According to a new study, the Yellowstone National Park could see less snow and higher average temperatures this year as a result of climate change.
Known for its active geysers and hot springs, as well as its diverse wildlife, the Yellowstone National Park is no longer safe from the effects of global warming. The new report came from government and university researchers, including members of the US Geological Survey, Montana State University, the University of Wyoming, the Greater Yellowstone Coalition, and Mountain Works Inc. In it, the average temperatures logged by the national park in the previous decades were probably the highest ever experienced in the last 800,000 years. Furthermore, the average annual snowfall in the Yellowstone National Park area has significantly decreased by about 2 feet (1 meter) since 1950.
Expect Changes in the Yellowstone
As climate change continues to reshape the megafauna location, it is also expected to affect some of its most famous features including the Old Faithful - a cone geyser renowned across the world for its predictability, with its eruptions occurring at regular intervals.
While it is known to erupt columns of boiling water anywhere from 44 minutes to two hours, droughts have been known to affect its frequency - if not shutting the Old Faithful temporarily. An October 2020 study, published in the Geophysical Research Letters, showed that a severe drought back in the thirteenth century managed to effectively shut down the Old Faithful. The same ideas were presented by Bryan Shuman, a University of Wyoming geology professor, in a news conference Wednesday, June 23.
The latest report also noted that temperatures in the region surrounding the Yellowstone National Park have increased by more than 2 degrees Fahrenheit (1 degree Celsius) since 1950. This trend is expected to continue, leading to temperature increases by five to ten degrees Fahrenheit (3 to 6 degrees Celsius) by the end of the 21st century.
A Call to Action
In the report, researchers collated existing data and made projections to the area's weather conditions - temperature, precipitation, and water levels - in the region that covers sections of Montana, Idaho, and Wyoming. According to the researchers, the report is aimed at being a starting point for discussions to respond to the effects of climate change.

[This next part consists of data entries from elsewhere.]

(* ===== verification/GoHeap.v ===== *)
(** * Shared memory: the arrays and maps behind slices and maps

    A Go slice is a window on an array, a Go map a reference to a table: two
    values may share them, and whoever holds one may write it. The heap maps
    addresses to such objects; a slice value is nil or an address with an offset
    and a length. The capacity is not modelled: code outside a component may
    change a whole array it can reach. *)
From S2P Require Import Prelude Machine GoMap ChainDomain.

(** ** Objects and the heap *)
Inductive obj :=
  | OTxs (l : list Tx.t)
  | OVotes (l : list Vote.t)
  | OMap (m : gmap string string).
Abbreviation heap := (gmap nat obj).

(** The types whose arrays are objects. *)
Class Elem (A : Type) := {
  pack : list A → obj;
  unpack : obj → option (list A);
  unpack_pack l : unpack (pack l) = Some l }.
#[export, refine] Instance Elem_Tx : Elem Tx.t :=
  {| pack := OTxs; unpack o := match o with OTxs l => Some l | _ => None end |}.
Proof. done. Defined.
#[export, refine] Instance Elem_Vote : Elem Vote.t :=
  {| pack := OVotes; unpack o := match o with OVotes l => Some l | _ => None end |}.
Proof. done. Defined.

Inductive slice := SNil | Slice (ptr off n : nat).
Definition slice_locs (s : slice) : gset nat :=
  match s with SNil => ∅ | Slice p _ _ => {[p]} end.
(** The elements of a slice. *)
Definition read `{Elem A} (h : heap) (s : slice) : list A :=
  match s with
  | SNil => []
  | Slice p off n => match h !! p ≫= unpack with Some l => take n (drop off l) | None => [] end
  end.
(** A map value: nil, or the address of its table. *)
Definition map_locs (m : option nat) : gset nat := match m with None => ∅ | Some p => {[p]} end.
Definition read_map (h : heap) (m : option nat) : gmap string string :=
  match m ≫= (h !!.) with Some (OMap d) => d | _ => ∅ end.

(** A new object. *)
Definition alloc (h : heap) (o : obj) : heap * nat := let p := fresh (dom h) in (<[p := o]> h, p).
(** [append([]T(nil), s...)]: nil for no elements, otherwise a new array. *)
Definition append_nil `{Elem A} (h : heap) (s : slice) : heap * slice :=
  match read h s with
  | [] => (h, SNil)
  | l => let '(h, p) := alloc h (pack l) in (h, Slice p 0 (length l))
  end.
(** [c := map[string]string{}; for k, v := range m { c[k] = v }] *)
Definition copy_map (h : heap) (m : option nat) : heap * nat := alloc h (OMap (read_map h m)).

(** ** Lemmas *)
Lemma alloc_fresh (h : heap) : h !! fresh (dom h) = None.
Proof. apply not_elem_of_dom, is_fresh. Qed.
Lemma alloc_extends h o : h ⊆ (alloc h o).1.
Proof. apply insert_subseteq, alloc_fresh. Qed.

(** Reading depends on the objects of the value alone: it survives allocation, and
    writes elsewhere. *)
Lemma read_agree `{Elem A} h h' s :
  (∀ l, l ∈ slice_locs s → h' !! l = h !! l) → read (A := A) h' s = read h s.
Proof. destruct s as [|p off n]; [done|]. intros Ha. simpl. by rewrite Ha by set_solver. Qed.
Lemma read_map_agree h h' m :
  (∀ l, l ∈ map_locs m → h' !! l = h !! l) → read_map h' m = read_map h m.
Proof. destruct m as [p|]; [|done]. intros Ha. unfold read_map. simpl. by rewrite Ha by set_solver. Qed.
Lemma read_map_ptr h h' p : h' !! p = h !! p → read_map h' (Some p) = read_map h (Some p).
Proof. intros E. apply read_map_agree. intros l Hl. simpl in Hl. set_solver. Qed.

Lemma agree_extends (h h' : heap) (ls : gset nat) :
  h ⊆ h' → ls ⊆ dom h → ∀ l, l ∈ ls → h' !! l = h !! l.
Proof.
  intros Hs Hd l Hl. destruct (h !! l) as [o|] eqn:E; [by eapply lookup_weaken|].
  apply not_elem_of_dom in E. set_solver.
Qed.

(** What a copy is: the heap only grows, the copy reads the same, and its objects
    are new. *)
Record copied (h h' : heap) (new : gset nat) : Prop := {
  copied_extends : h ⊆ h';
  copied_new : new ## dom h;
  copied_dom : new ⊆ dom h' }.

Lemma copied_refl h : copied h h ∅.
Proof. split; [done|set_solver..]. Qed.
Lemma copied_trans h1 h2 h3 n1 n2 :
  copied h1 h2 n1 → copied h2 h3 n2 → copied h1 h3 (n1 ∪ n2).
Proof.
  intros [E1 N1 D1] [E2 N2 D2]. pose proof (subseteq_dom _ _ E1). pose proof (subseteq_dom _ _ E2).
  split; [by etrans|set_solver..].
Qed.
Lemma alloc_copied h o : copied h (alloc h o).1 {[(alloc h o).2]}.
Proof.
  split; [apply alloc_extends| |].
  - pose proof (is_fresh (dom h)). simpl. set_solver.
  - simpl. rewrite dom_insert. set_solver.
Qed.

Lemma append_nil_copied `{Elem A} h s :
  let '(h', s') := append_nil (A := A) h s in
  copied h h' (slice_locs s') ∧ read (A := A) h' s' = read h s.
Proof.
  unfold append_nil. destruct (read h s) as [|x l] eqn:E; [split; [apply copied_refl|done]|].
  pose proof (alloc_copied h (pack (x :: l))) as Hc. simpl in *. split; [done|].
  rewrite lookup_insert_eq. cbn [mbind option_bind]. rewrite unpack_pack. simpl. by rewrite firstn_all.
Qed.
Lemma copy_map_copied h m :
  let '(h', p) := copy_map h m in
  copied h h' {[p]} ∧ read_map h' (Some p) = read_map h m.
Proof.
  pose proof (alloc_copied h (OMap (read_map h m))) as Hc. unfold copy_map. simpl in *.
  split; [done|]. unfold read_map at 1. simpl. by rewrite lookup_insert_eq.
Qed.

Also, communities near the Yellowstone National Park such as the cities of Bozeman in Montana and Jackson in Wyoming can expect to see 40 to 60 additional days in a year where temperatures soar above 90 degrees Fahrenheit (32 degrees Celsius). Additionally, by the end of this century, park visitors could see more rainy days in a year, but at the cost of higher temperatures. This means drier summer days and increased risks of wildfires.
Previous years have seen increased popularity for the Yellowstone National Park, posting average annual visitor counts of about 4 million. As the coronavirus restrictions begin to ease in the US, park officials expect a record number of visitors before the year ends.
Even worse, climate change in the region could also affect the indigenous peoples that have called the land their home for hundreds or even thousands of years.